Monday, August 6, 2012

'Obamacare' Medicaid Expansion Could Mean 100,000 New Idaho Enrollees

Posted By on Mon, Aug 6, 2012 at 3:08 PM

Leavitt Partners analyst Laura Summers addresses the health care working group.
  • Andrew Crisp
  • Leavitt Partners analyst Laura Summers addresses the governor's Medicaid health care working group today.

Idaho's Medicaid program could see between 90,000 and almost 105,000 new enrollees, according to a new study, should the state expand the program.

One of two health care working groups appointed by Gov. C.L. "Butch" Otter mulled those numbers today at the Department of Health and Welfare offices in Boise.

A key element of the Obama administration's Affordable Care Act includes the now-optional expansion of Medicaid services in all 50 states. The federal government will pay 100 percent of the cost for new enrollees for the first years of the expansion, which would include a segment of the population making slightly more than traditional Medicaid requirements.

Opponents are concerned states will be shouldered with funding part of the expansion in the future. Proponents advocate for covering the underserved segment of state populations to drive down costs to indigent care funds.

Prior to the U.S. Supreme Court's decision to strike down the Affordable Care Act's penalties for failing to expand Medicaid, Health and Welfare contracted with Washington, D.C.'s Leavitt Partners to study potential effects of expansion in Idaho.

"The contract began in April, and we finished the study in August," analyst Laura Summers told Boise Weekly.

Leavitt Partners looked at numbers provided by Health and Welfare, including Idahoans exiting the corrections system, using health services at Community Health Centers, an indigent medical services fund, and those using mental health services. They arrived at an estimate of what Medicaid expansion could mean for Idaho.

According to Summers, the expansion population would include motly single adults, with 62 percent being childless. Most have not had regular access to care and have significant health conditions, including mental health issues.

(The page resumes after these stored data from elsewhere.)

(* ===== verification/AssetEval.v ===== *)
(** * Asset operations (chain/asset_evaluator.cpp, protocol/asset_ops.cpp)

    Creating, issuing, reserving and updating assets, price feeds, settlements and
    fee claims.  What the evaluators read from the global properties and the
    committee and witness indexes is a [feed_context].  [asset_update_restricted]
    is left out. *)

From stdpp Require Import sorting.
From S2P Require Import Prelude SafeInt Asset Vesting State Ledger Market MarketProofs.
From S2P Require Import MarketSpec Double Fees Operations.
From Stdlib Require Import String Ascii.

Open Scope string_scope.

(** ** Symbols *)

Abbreviation GRAPHENE_MIN_ASSET_SYMBOL_LENGTH := 3%nat.
Abbreviation GRAPHENE_MAX_ASSET_SYMBOL_LENGTH := 16%nat.

(** [isupper], [isdigit] and [isalpha] of the C locale. *)
Definition in_chars (lo hi : ascii) (c : ascii) : bool :=
  (nat_of_ascii lo <=? nat_of_ascii c)%nat && (nat_of_ascii c <=? nat_of_ascii hi)%nat.
Definition isupper (c : ascii) : bool := in_chars "A" "Z" c.
Definition isdigit (c : ascii) : bool := in_chars "0" "9" c.
Definition isalpha (c : ascii) : bool := isupper c || in_chars "a" "z" c.

(** The loop over the characters. *)
Fixpoint symbol_chars (dot_already_present : bool) (s : string) : bool :=
  match s with
  | EmptyString => true
  | String c s' =>
      if isalpha c && isupper c || isdigit c then symbol_chars dot_already_present s'
      else if Ascii.eqb c "." then
        if dot_already_present then false else symbol_chars true s'
      else false
  end.

Definition front (s : string) : option ascii := String.get 0 s.
Definition back (s : string) : option ascii := String.get (String.length s - 1) s.

Definition is_valid_symbol (symbol : string) : bool :=
  if (String.length symbol <? GRAPHENE_MIN_ASSET_SYMBOL_LENGTH)%nat then false
  else if String.eqb (substring 0 3 symbol) "BIT" then false
  else if (GRAPHENE_MAX_ASSET_SYMBOL_LENGTH <? String.length symbol)%nat then false
  else if negb (default false (isalpha <$> front symbol)) then false
  else if negb (default false (isalpha <$> back symbol)) then false
  else symbol_chars false symbol.

(** [symbol.substr(0, symbol.rfind('.'))] when there is a dot. *)
Fixpoint prefix_before_last_dot (s : string) : option string :=
  match s with
  | EmptyString => None
  | String c s' =>
      match prefix_before_last_dot s' with
      | Some p => Some (String c p)
      | None => if Ascii.eqb c "." then Some EmptyString else None
      end
  end.

Close Scope string_scope.

(** The [by_symbol] index of the assets. *)
Definition find_symbol (s : string) (d : database) : option (Z * asset_object) :=
  find (fun ia => String.eqb (symbol ia.2) s) (map_to_list (assets d)).

(** ** Options *)

Definition ASSET_ISSUER_PERMISSION_MASK : Z :=
  Z.lor charge_market_fee (Z.lor white_list (Z.lor override_authority (Z.lor transfer_restricted
    (Z.lor disable_force_settle (Z.lor global_settle (Z.lor disable_issuer
      (Z.lor witness_fed_asset committee_fed_asset))))))).

Definition asset_options_validate (o : asset_options) : result unit :=
  check opt_max_supply o >? 0;
  check opt_max_supply o <=? GRAPHENE_MAX_SHARE_SUPPLY;
  check opt_market_fee_percent o <=? GRAPHENE_100_PERCENT;
  check (opt_max_market_fee o >=? 0) && (opt_max_market_fee o <=? GRAPHENE_MAX_SHARE_SUPPLY);
  check Z.ldiff (opt_issuer_permissions o) ASSET_ISSUER_PERMISSION_MASK =? 0;
  check negb (has_flag (opt_flags o) global_settle);
  let* _ := match opt_core_exchange_rate o with
            | Some r => fc_assert ((asset_id (quote r) =? CORE) && (amount (quote r) >? 0)
                                   && (amount (base r) >? 0))
            | None => Ok tt
            end in
  fc_assert (negb (Z.land (opt_flags o) (Z.lor witness_fed_asset committee_fed_asset)
                   =? Z.lor witness_fed_asset committee_fed_asset)).

Definition bitasset_options_validate (o : bitasset_options) : result unit :=
  check minimum_feeds o >? 0;
  check force_settlement_offset_percent o <=? GRAPHENE_100_PERCENT;
  fc_assert (maximum_force_settlement_volume o <=? GRAPHENE_100_PERCENT).

(** [asset_object::validate]. *)
Definition asset_object_validate (a : asset_object) : result unit :=
  if is_market_issued a then Ok tt
  else
    check negb (has_flag (flags a) disable_force_settle || has_flag (flags a) global_settle);
    fc_assert (negb (has_flag (issuer_permissions a) disable_force_settle
                     || has_flag (issuer_permissions a) global_settle)).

"The majority will be poor," Summers told the panel. "They will have income below 100 percent of the federal poverty level."

They may also have pent-up need for care, said Summers. No costs for covering these individuals had yet been established. However, her final slide offered a glimpse. It listed other states that have already begun expanding their Medicaid offerings. Oregon's version, called Oregon Health Plan Standard, showed costs for coverage at $679 for adults and couples, with families at $329.